— Task data —
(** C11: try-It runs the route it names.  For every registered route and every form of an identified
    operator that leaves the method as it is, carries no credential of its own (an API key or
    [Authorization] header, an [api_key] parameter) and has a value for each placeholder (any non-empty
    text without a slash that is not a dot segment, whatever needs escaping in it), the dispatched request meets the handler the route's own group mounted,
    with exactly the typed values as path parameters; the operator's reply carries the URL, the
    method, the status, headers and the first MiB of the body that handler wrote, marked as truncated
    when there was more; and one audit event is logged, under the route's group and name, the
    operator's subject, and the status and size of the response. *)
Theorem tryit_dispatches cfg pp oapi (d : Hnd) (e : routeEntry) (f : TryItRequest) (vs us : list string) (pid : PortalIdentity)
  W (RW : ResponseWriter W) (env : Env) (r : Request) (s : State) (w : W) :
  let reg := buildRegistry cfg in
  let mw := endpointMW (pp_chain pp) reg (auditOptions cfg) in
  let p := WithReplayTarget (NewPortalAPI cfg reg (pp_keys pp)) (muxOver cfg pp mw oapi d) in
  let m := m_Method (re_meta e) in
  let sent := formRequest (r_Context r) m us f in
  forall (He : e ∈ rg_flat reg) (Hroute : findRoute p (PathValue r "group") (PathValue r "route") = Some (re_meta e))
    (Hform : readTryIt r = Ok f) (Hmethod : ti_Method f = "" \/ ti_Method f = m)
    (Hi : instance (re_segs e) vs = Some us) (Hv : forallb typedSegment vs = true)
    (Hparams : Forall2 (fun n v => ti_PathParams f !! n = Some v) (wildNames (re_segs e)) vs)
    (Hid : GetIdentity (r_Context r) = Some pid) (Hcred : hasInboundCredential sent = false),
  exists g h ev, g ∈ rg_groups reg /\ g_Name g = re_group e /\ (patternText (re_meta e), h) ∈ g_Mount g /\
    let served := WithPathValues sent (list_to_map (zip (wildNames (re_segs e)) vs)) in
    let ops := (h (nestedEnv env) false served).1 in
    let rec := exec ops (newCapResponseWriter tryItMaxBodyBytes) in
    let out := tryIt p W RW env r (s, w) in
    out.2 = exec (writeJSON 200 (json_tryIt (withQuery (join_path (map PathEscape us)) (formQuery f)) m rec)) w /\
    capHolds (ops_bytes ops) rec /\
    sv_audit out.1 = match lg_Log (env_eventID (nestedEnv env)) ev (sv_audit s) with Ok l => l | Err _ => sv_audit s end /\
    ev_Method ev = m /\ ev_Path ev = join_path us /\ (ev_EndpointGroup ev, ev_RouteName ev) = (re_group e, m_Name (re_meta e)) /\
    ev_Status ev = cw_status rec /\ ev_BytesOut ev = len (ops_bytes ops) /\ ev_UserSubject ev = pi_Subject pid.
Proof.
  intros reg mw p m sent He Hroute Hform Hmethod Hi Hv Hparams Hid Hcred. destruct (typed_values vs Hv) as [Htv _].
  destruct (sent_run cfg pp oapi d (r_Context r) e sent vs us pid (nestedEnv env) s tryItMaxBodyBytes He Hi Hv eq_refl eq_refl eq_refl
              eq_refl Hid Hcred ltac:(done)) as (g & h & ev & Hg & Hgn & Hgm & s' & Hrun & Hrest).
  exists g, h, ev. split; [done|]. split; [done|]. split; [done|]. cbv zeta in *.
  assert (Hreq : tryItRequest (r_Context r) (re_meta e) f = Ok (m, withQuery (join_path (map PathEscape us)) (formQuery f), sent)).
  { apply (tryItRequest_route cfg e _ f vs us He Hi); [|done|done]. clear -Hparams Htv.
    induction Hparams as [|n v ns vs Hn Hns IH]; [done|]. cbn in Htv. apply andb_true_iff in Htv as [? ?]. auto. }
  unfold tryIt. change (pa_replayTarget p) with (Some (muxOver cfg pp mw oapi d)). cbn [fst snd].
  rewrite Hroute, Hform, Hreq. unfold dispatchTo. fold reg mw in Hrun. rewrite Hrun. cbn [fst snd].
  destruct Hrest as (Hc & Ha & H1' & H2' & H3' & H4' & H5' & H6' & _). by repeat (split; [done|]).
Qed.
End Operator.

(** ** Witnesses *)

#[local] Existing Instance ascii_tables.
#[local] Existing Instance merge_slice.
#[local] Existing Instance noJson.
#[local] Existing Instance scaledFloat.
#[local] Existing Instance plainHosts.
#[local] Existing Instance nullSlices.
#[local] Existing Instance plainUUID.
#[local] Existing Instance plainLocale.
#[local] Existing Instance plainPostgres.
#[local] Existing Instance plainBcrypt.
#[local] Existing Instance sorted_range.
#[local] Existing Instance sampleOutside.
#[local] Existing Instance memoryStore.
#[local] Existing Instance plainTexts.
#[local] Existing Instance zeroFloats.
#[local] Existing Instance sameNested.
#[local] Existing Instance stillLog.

— Assignment —
Please return the lines above that run from the line containing "exists g, h, ev." to the line containing "rewrite Hroute, Hform, Hreq.", inclusive, exactly and with no other lines.

— Task response —
  exists g, h, ev. split; [done|]. split; [done|]. split; [done|]. cbv zeta in *.
  assert (Hreq : tryItRequest (r_Context r) (re_meta e) f = Ok (m, withQuery (join_path (map PathEscape us)) (formQuery f), sent)).
  { apply (tryItRequest_route cfg e _ f vs us He Hi); [|done|done]. clear -Hparams Htv.
    induction Hparams as [|n v ns vs Hn Hns IH]; [done|]. cbn in Htv. apply andb_true_iff in Htv as [? ?]. auto. }
  unfold tryIt. change (pa_replayTarget p) with (Some (muxOver cfg pp mw oapi d)). cbn [fst snd].
  rewrite Hroute, Hform, Hreq. unfold dispatchTo. fold reg mw in Hrun. rewrite Hrun. cbn [fst snd].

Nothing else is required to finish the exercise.